Task goal: What is needed is an exact copy of the lines in the listing below, from the one with "Lemma star_phase id" up to and including the one with "destruct (phase_steps now", with no other lines.

Supplied material:
(* ===== verification/LLMHandoff.v ===== *)
(** * A call to the model handed to a machine, and the machines' tables

    [CallLLMOnMachine] (LLMCall.v) against the directives' life (Lifecycle.v). *)

From S2P Require Import Prelude GoStr Json Table MachineMessage MachineData Directives Machines MachineTables Lifecycle AgentData AgentLLM Catalog CatalogRun Prompt LLMCall LLMAccepted.
Open Scope string_scope.
Open Scope Z_scope.
Open Scope list_scope.

Lemma may_step_ended b : may_step Ended b → b = Ended.
Proof. intros [->|H]; [done|]. by inversion H. Qed.

Lemma may_step_some a b : may_step a b → a ≠ Absent → b ≠ Absent.
Proof. intros [->|H]; [done|]. by inversion H. Qed.

(** A directive never leaves the tables. *)
Lemma star_phase id db db' : mdb_ok db → star table_step db db' → mdb_ok db' ∧ (phase_of id db ≠ Absent → phase_of id db' ≠ Absent).
Proof.
  intros Hok Hs. induction Hs as [db|db db1 db' (now & op & Hv & ->) _ IH]; [by split|].
  destruct (phase_steps now op db id Hok Hv) as [Hm _]. destruct IH as [H1 H2]; [by apply apply_op_ok|].
  split; [done|]. intros Hp. apply H2. by apply (may_step_some (phase_of id db)).
Qed.

Lemma close_ends now id state err db : closing state = true → phase_of id db ≠ Absent →
  phase_of id (CloseDirective now id state err db).2 = Ended.
Proof.
  intros Hc Hp. unfold phase_of in *. unfold CloseDirective. cbn [snd]. unfold with_directives. cbn [directives].
  rewrite (update_get (open_row id) _ _ id (keeps_dir _ (set_closed_keeps_call now state err))).
  destruct (get id (directives db)) as [d|] eqn:Hd; [|done]. cbn. apply get_some in Hd as [_ Hk].
  destruct (open_row id d) eqn:Ho; [by apply phase_closed|]. unfold open_row in Ho. unfold has_key in Ho.
  rewrite Hk, String.eqb_refl in Ho. unfold Open in Ho. unfold phase_of_row.
  destruct (String.eqb (DirState d) DirectiveReserved); [done|]. by destruct (String.eqb (DirState d) DirectiveRunning).
Qed.


#[local] Existing Instance team_quote.

Definition away (_ _ : string) (t : MDB) : option handoff_error * MDB := (Some (GatewayAway "503"), t).

Definition alice_attempt : Attempt := mkAttempt "d9" "w9" "r9" "act9" "tok9" 900 110 60.

Definition alice_call : MachineCall := mkMachineCall (mkRequest "" "jarvis" "alice" [] (mkPrompt "" "" "" "" []) [] None) "m1" 0 1.

Definition away_call : option ActivityError * MDB :=
  CallLLMOnMachine late_catalog (mkPrompts ∅ "") late_reads 0 (λ _, "") true away alice_attempt alice_call demo_db.

Example away_call_error :
  match away_call.1 with Some e => AeRetried e = false ∧ hasErrorType (AeErr e) ErrTypeHandoffFailed = true | None => False end ∧
  DirState <$> get "d9" (directives away_call.2) = Some DirectiveFailed.
Proof. vm_compute. done. Qed.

Result of the exercise:
Lemma star_phase id db db' : mdb_ok db → star table_step db db' → mdb_ok db' ∧ (phase_of id db ≠ Absent → phase_of id db' ≠ Absent).
Proof.
  intros Hok Hs. induction Hs as [db|db db1 db' (now & op & Hv & ->) _ IH]; [by split|].
  destruct (phase_steps now op db id Hok Hv) as [Hm _]. destruct IH as [H1 H2]; [by apply apply_op_ok|].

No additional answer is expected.